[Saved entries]
+---+
Lemma best_elem i vs ws : (forall v, v ∈ vs -> v ∈ ws) -> best i vs <= best i ws.
Proof.
  intros Hs. induction vs as [|v vs IH]; simpl; [apply best_nonneg|].
  specialize (IH ltac:(set_solver)). unfold best in *. simpl. case_bool_decide as Hi; [|done].
  assert (rank_of v <= foldr (fun v m => if bool_decide (index_of v = i) then Z.max (rank_of v) m else m) 0 ws); [|lia].
  specialize (Hs v ltac:(set_solver)). clear - Hs Hi. induction ws as [|w ws IH]; [set_solver|].
  simpl. apply elem_of_cons in Hs as [->|Hs]; [rewrite bool_decide_eq_true_2 by done; lia|].
  specialize (IH Hs). case_bool_decide; lia.
Qed.

Lemma add_lookup s v i r :
  registers s !! i = Some r -> registers (add s v) !! i = Some (if bool_decide (index_of v = i) then Z.max (rank_of v) r else r).
Proof.
  intros Hr. unfold add. case_bool_decide as Hi.
  - rewrite Hi, Hr. destruct (Z.gtb_spec (rank_of v) r); cbn [registers].
    + rewrite list_lookup_insert_eq by (by eapply lookup_lt_Some). f_equal. lia.
    + rewrite Hr. f_equal. lia.
  - destruct (registers s !! index_of v); [|done]. destruct (_ >? _); [|done]. cbn [registers].
    by rewrite list_lookup_insert_ne.
Qed.

Lemma add_length s v : length (registers (add s v)) = length (registers s).
Proof.
  unfold add. destruct (registers s !! index_of v); [|done]. destruct (_ >? _); [|done]. cbn. apply length_insert.
Qed.

Lemma lookup_repeat {A} (x : A) n i : (i < n)%nat -> repeat x n !! i = Some x.
Proof. revert i. induction n as [|n IH]; intros [|i] Hi; simpl; try lia; [done|]. apply IH. lia. Qed.

Lemma sketch_lookup vs i :
  (i < HLL_REGISTERS)%nat -> registers (sketch vs) !! i = Some (best i vs).
Proof.
  intros Hi. unfold sketch. induction vs as [|v vs IH] using rev_ind.
  - cbn. by apply lookup_repeat.
  - rewrite fold_left_app. cbn [fold_left]. rewrite (add_lookup _ _ _ _ IH), best_app. f_equal.
    change (best i [v]) with (if bool_decide (index_of v = i) then Z.max (rank_of v) 0 else 0).
    pose proof (best_nonneg i vs). case_bool_decide; [|lia]. pose proof (rank_bounds v). lia.
Qed.

Lemma sketch_length vs : length (registers (sketch vs)) = HLL_REGISTERS.
Proof.
  unfold sketch. induction vs as [|v vs IH] using rev_ind; [apply repeat_length|].
  rewrite fold_left_app. cbn [fold_left]. by rewrite add_length.
Qed.

Lemma best_bound i vs : best i vs <= 51.
Proof. unfold best. induction vs as [|v vs IH]; simpl; [lia|]. pose proof (rank_bounds v). case_bool_decide; lia. Qed.

Lemma registers_ext s t :
  length (registers s) = length (registers t) ->
  (forall i x y, registers s !! i = Some x -> registers t !! i = Some y -> x = y) -> s = t.
Proof.
  destruct s as [a], t as [b]. cbn. intros Hl He. f_equal.
  apply (list_eq_same_length a b (length b)); [done|done|]. intros i x y _. apply He.
Qed.

Lemma merge_lookup a b i x y :
  a !! i = Some x -> b !! i = Some y -> merge_registers a b !! i = Some (Z.max x y).
Proof.
  revert b i. induction a as [|u a IH]; intros [|w b] [|i]; simpl; try done.
  - intros [= ->] [= ->]. destruct (Z.gtb_spec y x); f_equal; lia.
  - apply IH.
Qed.
Lemma merge_length a b : length (merge_registers a b) = length a.
Proof. revert b. induction a as [|u a IH]; intros [|w b]; simpl; auto. Qed.

Lemma sketch_same vs ws : (forall v, v ∈ vs <-> v ∈ ws) -> sketch vs = sketch ws.
Proof.
  intros Heq. apply registers_ext; [by rewrite !sketch_length|]. intros i x y Hx Hy.
  assert (Hi : (i < HLL_REGISTERS)%nat) by (rewrite <- (sketch_length vs); by eapply lookup_lt_Some).
  rewrite sketch_lookup in Hx, Hy by done. simplify_eq.
  apply Z.le_antisymm; apply best_elem; naive_solver.
Qed.

Lemma sketch_merge vs ws : merge (sketch vs) (sketch ws) = sketch (vs ++ ws).
Proof.
  apply registers_ext; [cbn; by rewrite merge_length, !sketch_length|]. intros i x y Hx Hy.
  assert (Hi : (i < HLL_REGISTERS)%nat) by (rewrite <- (sketch_length (vs ++ ws)); by eapply lookup_lt_Some).
  rewrite sketch_lookup in Hy by done. cbn in Hx.
  rewrite (merge_lookup _ _ i _ _ (sketch_lookup vs i Hi) (sketch_lookup ws i Hi)) in Hx.
  rewrite best_app in Hy. by simplify_eq.
Qed.

(** A sketch is a function of the set of values seen: the registers are the best ranks,
    order and repetition do not matter - a re-run of a rollup cannot inflate it - and merging
    the sketches of two days is exactly the sketch of both, so windows can be assembled from
    stored days in any way.  Every sketch survives its stored form. *)
Theorem sketches_count_sets :
  (forall vs i, (i < HLL_REGISTERS)%nat -> registers (sketch vs) !! i = Some (best i vs)) /\
  (forall vs ws, (forall v, v ∈ vs <-> v ∈ ws) -> sketch vs = sketch ws) /\
  (forall vs ws, merge (sketch vs) (sketch ws) = sketch (vs ++ ws)) /\
  (forall vs, length (registers (sketch vs)) = HLL_REGISTERS /\
     Forall (fun r => 0 <= r <= 51) (registers (sketch vs)) /\ from_bytes (to_bytes (sketch vs)) = Ok (sketch vs)).
Proof.
  split_and!; [apply sketch_lookup|apply sketch_same|apply sketch_merge|].
  intros vs. split_and!; [apply sketch_length| |].
  - apply Forall_lookup. intros i r Hr.
    assert (Hi : (i < HLL_REGISTERS)%nat) by (rewrite <- (sketch_length vs); by eapply lookup_lt_Some).
    rewrite sketch_lookup in Hr by done. simplify_eq. split; [apply best_nonneg|apply best_bound].
  - unfold from_bytes, to_bytes. cbn [length]. rewrite sketch_length. unfold SKETCH_BYTES. rewrite Nat.eqb_refl.
    cbn [negb]. by destruct (sketch vs).
Qed.
End Sketch.

(** ** Cube keys *)

Lemma chars_of_chars l : chars (of_chars l) = l.
Proof. apply String.list_ascii_of_string_of_list_ascii. Qed.
Lemma of_chars_chars s : of_chars (chars s) = s.
Proof. apply String.string_of_list_ascii_of_string. Qed.
Lemma chars_length s : length (chars s) = String.length s.
Proof. induction s; simpl; [done|]. unfold chars in *. simpl. congruence. Qed.
Lemma of_chars_length l : String.length (of_chars l) = length l.
Proof. by rewrite <- chars_length, chars_of_chars. Qed.

Lemma split_on_plain c p : c ∉ p -> split_on c p = [p].
Proof.
  induction p as [|x p IH]; intros Hc; simpl; [done|].
  rewrite bool_decide_eq_false_2 by set_solver. rewrite IH by set_solver. done.
Qed.
Lemma split_on_app c p rest : c ∉ p -> split_on c (p ++ c :: rest) = p :: split_on c rest.
Proof.
  induction p as [|x p IH]; intros Hc; simpl; [by rewrite bool_decide_eq_true_2|].
  rewrite bool_decide_eq_false_2 by set_solver. rewrite IH by set_solver. done.
Qed.

Lemma split_on_joined c h ds :
  c ∉ h -> Forall (fun d => c ∉ chars d) ds ->
  split_on c (h ++ concat (map (fun d => c :: chars d) ds)) = h :: map chars ds.
Proof.
  intros Hh Hds. revert h Hh. induction Hds as [|d ds Hd Hds IH]; intros h Hh; cbn [map concat].
  - rewrite app_nil_r. by apply split_on_plain.
  - cbn [app]. rewrite split_on_app by done. f_equal. by apply IH.
Qed.

Lemma check_dims_inv cube dims :
  check_dims cube dims = Ok tt <->
  exists names, CUBE_DIMENSIONS !! Z.to_nat cube = Some names /\ length names = length dims /\
    Forall (fun d => check_dim d = Ok tt) dims.
Proof.
  unfold check_dims. destruct (CUBE_DIMENSIONS !! Z.to_nat cube) as [names|]; cbn [ok_of_option rbind]; [|naive_solver].
  destruct (Nat.eqb_spec (length names) (length dims)); cbn [negb]; [|naive_solver].
  rewrite for_each_ok, <- Forall_forall. split; [by intros H; exists names|]. by intros (n & [= <-] & _ & H).
Qed.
+---+
ACTION ITEM: Could you filter the entries above for lines holding the string "days" and copy them?

RESPONSE AREA:
    the sketches of two days is exactly the sketch of both, so windows can be assembled from
    stored days in any way.  Every sketch survives its stored form. *)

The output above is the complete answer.